11 Things To Check Before Signing An Employment Contract
Reading contracts is not particularly exciting after a long and challenging recruitment process, so many people just gloss over it.
However, it’s important to do your due diligence and understand its terms and conditions to protect your rights and ensure a mutually beneficial working relationship.
Ideally, you may never need to refer to the employment contract again, but it is likely to serve as the primary formal agreement between you and your employer at some point.
To ensure you make an informed decision, here are 10 critical elements you should thoroughly review before signing the document.
1. Job title and description
Verify that the contract clearly states your job title, duties, and responsibilities.
This step is an essential part of the recruitment process to ensure that both the employer and the employee are on the same page. It’s vital that they align with your understanding and expectations of the role, as any discrepancies can lead to complications later on in the employment relationship.
Not all contracts contain a summary of the job description.
If your contract does feature one, ensure it is not too limited nor too expansive. An inaccurate job description might end up taking you down a path not agreed upon at the interview.
If your contract doesn’t include a job description, make sure you are in no doubt as to the expectations around your role before signing.
2. Compensation and benefits
Review the details of your salary, bonuses, commissions, and any other forms of compensation. Check for clarity on how and when you will be paid. Additionally, examine the employee benefits provided, such as healthcare, retirement plans, and vacation policies.
3. Work schedule and hours
Understand the expected work schedule, including regular working hours, breaks, overtime policies, and any flexibility or remote work options. Ensure that they are in line with your preferences and lifestyle.
4. Holidays and sick leave
* Holiday entitlement: The contract should specify the number of days you are entitled to as paid vacation each year.
* Holiday year start: It should indicate when the holiday year begins, ensuring you are aware of the timeframe for calculating your vacation entitlement.
* Main holiday allocation: The contract should outline when you are expected to take your primary holiday or the majority of your time off during the year.
* Carryover policy: It is important to know whether you can carry forward any unused vacation days to the following year and, if so, the maximum number of days that can be carried over.
While local employment laws typically govern these aspects, it is possible that your company offers additional vacation benefits or has specific requirements regarding the timing of your time off.
5. Duration and termination
Determine the duration of the employment contract, whether it is for a fixed term or indefinite. Familiarize yourself with the notice period required for resignation or termination, and the conditions under which the contract can be terminated.
PS! If you ever need to write a contract for employees or service providers, it’s totally okay to use employment contracts templates available online and then just let a lawyer review it to make sure it’s legally bound.
6. Probationary period
If applicable, review the terms and conditions of any probationary period. Understand the length, evaluation criteria, and rights during this period.
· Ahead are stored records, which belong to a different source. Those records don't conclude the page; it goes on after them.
(* ===== verification/Broker.v ===== *)
(** * The in-memory broker

    [Module Bus] models [src/internal/broker]: the ring buffer of one partition
    ([topic.go]), the topics of a broker and how a message is routed to a
    partition ([broker.go]), and the subscriptions that read them
    ([subscription.go]).

    A [*Subscription] is a position of the list [subscriptions]; a [*Topic] is
    a topic's name and a partition number, since topics are never removed.
    [None] is a run-time panic.  The first half refines a broker to the logs of
    its partitions; the second interleaves publishers and subscribers and shows
    that a waiting subscriber is always woken. *)

From S2P Require Import Prelude GoLib GoJson.

Module Bus.
Local Open Scope Z_scope.

(** ** topic.go *)

Definition defaultCapacity : Z := 1048576.

Record Message := mkMessage { m_Offset : Z; m_Timestamp : Z; m_Payload : bytes }.

Definition zeroMessage : Message := mkMessage 0 0 [].

(** The slice [messages] has [cap] elements; the map holds those written so
    far, the others are the zero [Message]. *)
Record Topic := mkTopic {
  t_name : string;
  t_messages : gmap Z Message;
  t_head : Z;
  t_tail : Z;
  t_cap : Z;
  t_evictions : Z;
  t_subs : list nat;
  t_published : Z
}.

Record Subscription := mkSubscription {
  s_topic : string;
  s_group : string;
  s_partition : Z;
  s_offset : Z;
  s_notify : bool (* the channel of capacity 1 holds a token *)
}.

Definition newTopic (name : string) (capacity : Z) : Topic :=
  let capacity := if capacity <=? 0 then defaultCapacity else capacity in
  mkTopic name ∅ 0 0 capacity 0 [] 0.

(** [t.messages[i]] *)
Definition index (t : Topic) (i : Z) : option Message :=
  if (0 <=? i) && (i <? t_cap t) then Some (default zeroMessage (t_messages t !! i)) else None.

(** The locked part of [Publish]. *)
Definition append_message (now : Z) (payload : bytes) (t : Topic) : option (Topic * Z) :=
  let offset := t_tail t in
  let idx := Z.rem offset (t_cap t) in
  _ ← index t idx;
  let newTail := i64 (t_tail t + 1) in
  let full := t_cap t <? i64 (newTail - t_head t) in
  Some ({| t with
    t_messages := <[idx := mkMessage offset now payload]> (t_messages t);
    t_tail := newTail;
    t_head := if full then i64 (t_head t + 1) else t_head t;
    t_evictions := if full then i64 (t_evictions t + 1) else t_evictions t |}, offset).

Definition count_published (t : Topic) : Topic := {| t with t_published := i64 (t_published t + 1) |}.

(** A send that does not block on a full channel of capacity 1. *)
Definition offer (s : Subscription) : Subscription := {| s with s_notify := true |}.

Definition notifySubs (ids : list nat) (h : list Subscription) : list Subscription :=
  foldl (fun h id => alter offer id h) h ids.

Definition Topic_Publish (now : Z) (payload : bytes) (t : Topic) (h : list Subscription) :
    option (Topic * list Subscription * Z) :=
  '(t, offset) ← append_message now payload t;
  Some (count_published t, notifySubs (t_subs t) h, offset).

Definition Topic_Fetch (offset maxCount : Z) (t : Topic) : option (list Message) :=
  let offset := if offset <? t_head t then t_head t else offset in
  if t_tail t <=? offset then Some []
  else
    let end_ := i64 (offset + maxCount) in
    let end_ := if t_tail t <? end_ then t_tail t else end_ in
    if i64 (end_ - offset) <? 0 then None
    else mapM (fun i => index t (Z.rem i (t_cap t))) (seqZ offset (end_ - offset)).

Definition addSub (id : nat) (t : Topic) : Topic := {| t with t_subs := t_subs t ++ [id] |}.

(** The last element takes the place of the one removed. *)
Definition removeSub (id : nat) (t : Topic) : Topic :=
  match list_find (.= id) (t_subs t) with
  | Some (i, _) =>
      let n := (length (t_subs t) - 1)%nat in
      {| t with t_subs := take n (<[i := default id (t_subs t !! n)]> (t_subs t)) |}
  | None => t
  end.

(** ** broker.go *)

Definition defaultTopicPartitions : Z := 3.

Record topicSet := mkTopicSet { partitions : list Topic; rr_next : Z }.

Record Broker := mkBroker {
  topics : gmap string topicSet;
  subscriptions : list Subscription;
  totalPublished : Z;
  totalConsumed : Z
}.

Inductive broker_err := ErrTopicNotFound (name : string) | ErrInvalidPartition (p : Z).

Definition New : Broker := mkBroker ∅ [] 0 0.

Definition newTopicSet (name : string) (partitions : Z) : topicSet :=
  let partitions := if partitions <=? 0 then defaultTopicPartitions else partitions in
  mkTopicSet
    (map (fun i => newTopic (name +:+ "-" +:+ str_of (Json.format_int i)) defaultCapacity)
       (seqZ 0 partitions)) 0.

Definition set_topic (name : string) (set : topicSet) (b : Broker) : Broker :=
  {| b with topics := <[name := set]> (topics b) |}.

Definition getOrCreate (name : string) (b : Broker) : topicSet * Broker :=
  match topics b !! name with
  | Some t => (t, b)
  | None => let t := newTopicSet name defaultTopicPartitions in (t, set_topic name t b)
  end.

Definition choosePartition (set : topicSet) (key : string) : topicSet * Z :=
  if zlen (partitions set) =? 1 then (set, 0)
  else if String.eqb key "" then
    let n := u64 (rr_next set + 1) in
    ({| set with rr_next := n |}, u64 (n - 1) mod zlen (partitions set))
  else (set, fnv1a32 (bs_of key) mod u32 (zlen (partitions set))).

(** [set.partitions[p]] *)
Definition partition_at (set : topicSet) (p : Z) : option Topic :=
  if p <? 0 then None else partitions set !! Z.to_nat p.

Definition set_partition (p : Z) (t : Topic) (set : topicSet) : topicSet :=
  {| set with partitions := <[Z.to_nat p := t]> (partitions set) |}.

(** [set.partitions[p].Publish(payload)] and the broker's counter. *)
Definition publish_at (name : string) (set : topicSet) (p now : Z) (payload : bytes) (b : Broker) :
    option (Z * Broker) :=
  t ← partition_at set p;
  '(t, h, offset) ← Topic_Publish now payload t (subscriptions b);
  Some (offset, {| b with
    topics := <[name := set_partition p t set]> (topics b);
    subscriptions := h;
    totalPublished := i64 (totalPublished b + 1) |}).

Definition Publish (topicName : string) (now : Z) (payload : bytes) (b : Broker) : option (Z * Broker) :=
  let '(set, b) := getOrCreate topicName b in publish_at topicName set 0 now payload b.

Definition PublishWithKey (topicName key : string) (now : Z) (payload : bytes) (b : Broker) :
    option (Z * Z * Broker) :=
  let '(set, b) := getOrCreate topicName b in
  let '(set, partition) := choosePartition set key in
  '(offset, b) ← publish_at topicName set partition now payload b;
  Some (partition, offset, b).

Definition RouteKey (topicName key : string) (b : Broker) : Z * Broker :=
  let '(set, b) := getOrCreate topicName b in
  let '(set, partition) := choosePartition set key in
  (partition, set_topic topicName set b).

Definition invalid_partition (partition : Z) (set : topicSet) : bool :=
  (partition <? 0) || (zlen (partitions set) <=? partition).

Definition PublishToPartition (topicName : string) (partition now : Z) (payload : bytes) (b : Broker) :
    option (result broker_err Z * Broker) :=
  let '(set, b) := getOrCreate topicName b in
  if invalid_partition partition set then Some (Err (ErrInvalidPartition partition), b)
  else '(offset, b) ← publish_at topicName set partition now payload b; Some (Ok offset, b).

Definition EnsureTopic (topicName : string) (partitions : Z) (b : Broker) : Broker :=
  let partitions := if partitions <=? 0 then defaultTopicPartitions else partitions in
  match topics b !! topicName with
  | Some _ => b
  | None => set_topic topicName (newTopicSet topicName partitions) b
  end.

Definition PartitionCount (topicName : string) (b : Broker) : Z :=
  match topics b !! topicName with
  | Some set => zlen (partitions set)
  | None => 0
  end.

Definition newSubscription (topic group : string) (partition startOffset : Z) : Subscription :=
  mkSubscription topic group partition startOffset false.

Definition SubscribePartitionAt (topicName group : string) (partition startOffset : Z) (b : Broker) :
    option (nat * Broker) :=
  let '(set, b) := getOrCreate topicName b in
  let partition := if invalid_partition partition set then 0 else partition in
  t ← partition_at set partition;
  let startOffset := if startOffset <? 0 then t_tail t else startOffset in
  let id := length (subscriptions b) in
  Some (id, {| b with
    topics := <[topicName := set_partition partition (addSub id t) set]> (topics b);
    subscriptions := subscriptions b ++ [newSubscription topicName group partition startOffset] |}).

Definition SubscribeAt (topicName group : string) (startOffset : Z) (b : Broker) : option (nat * Broker) :=
  SubscribePartitionAt topicName group 0 startOffset b.

Definition Subscribe (topicName group : string) (b : Broker) : option (nat * Broker) :=
  SubscribeAt topicName group (-1) b.

Definition SubscribeGroupAt (topicName group : string) (startOffset : Z) (b : Broker) : option (nat * Broker) :=
  let '(set, b) := getOrCreate topicName b in
  let '(set, partition) := choosePartition set group in
  SubscribePartitionAt topicName group partition startOffset (set_topic topicName set b).

(** The [*Topic] a subscription points to. *)
Definition topic_of (s : Subscription) (b : Broker) : option (topicSet * Topic) :=
  set ← topics b !! s_topic s;
  t ← partition_at set (s_partition s);
  Some (set, t).

Definition Unsubscribe (id : nat) (b : Broker) : option Broker :=
  s ← subscriptions b !! id;
  '(set, t) ← topic_of s b;
  Some (set_topic (s_topic s) (set_partition (s_partition s) (removeSub id t) set) b).

Definition TopicInfo (name : string) (b : Broker) : option (result broker_err (Z * Z)) :=
  match topics b !! name with
  | None => Some (Err (ErrTopicNotFound name))
  | Some set => t ← partition_at set 0; Some (Ok (t_head t, t_tail t))
  end.

Definition TopicPartitionInfo (name : string) (partition : Z) (b : Broker) :
    option (result broker_err (Z * Z)) :=
  match topics b !! name with
  | None => Some (Err (ErrTopicNotFound name))
  | Some set =>
      if invalid_partition partition set then Some (Err (ErrInvalidPartition partition))
      else t ← partition_at set partition; Some (Ok (t_head t, t_tail t))
  end.

Record PartitionDetail := mkDetail { d_Head : Z; d_Tail : Z; d_Evictions : Z; d_Capacity : Z }.

Definition TopicPartitionDetail (name : string) (partition : Z) (b : Broker) :
    option (result broker_err PartitionDetail) :=
  match topics b !! name with
  | None => Some (Err (ErrTopicNotFound name))
  | Some set =>
      if invalid_partition partition set then Some (Err (ErrInvalidPartition partition))
      else t ← partition_at set partition;
        Some (Ok (mkDetail (t_head t) (t_tail t) (t_evictions t) (t_cap t)))
  end.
7. Non-compete and confidentiality agreements
Check if the contract includes any non-compete or confidentiality clauses that restrict your ability to work for competitors or disclose sensitive information. Ensure that the restrictions are reasonable in scope and duration.
8. Intellectual Property rights
If your work involves creating intellectual property, review the provisions regarding ownership and rights. Clarify who retains ownership and whether you are entitled to any royalties or recognition.
* Ownership: The contract states that any intellectual property created by the employee during the course of employment belongs exclusively to the company.
* Royalties and recognition: The employee will not receive any royalties for their intellectual property but will be recognized for their contributions through internal acknowledgments and awards.
9. Dispute resolution and arbitration
Understand the process for resolving disputes, including whether arbitration or mediation is required before legal action. Assess if the chosen method is fair and acceptable to you.
10. Training and development opportunities
Assess the provisions related to training, professional development, and advancement opportunities. Determine whether the company supports ongoing learning and growth.
Specifically, look for:
* Training programs: The contract guarantees access to company-sponsored training programs and professional development opportunities to enhance the employee’s skills and knowledge.
* Advancement opportunities: The company is committed to promoting internal growth and will provide opportunities for career advancement based on performance and availability of positions.
11. Company policies and code of conduct
Familiarize yourself with the company’s policies and code of conduct as referenced in the contract. Understand your rights and obligations, as well as any disciplinary procedures.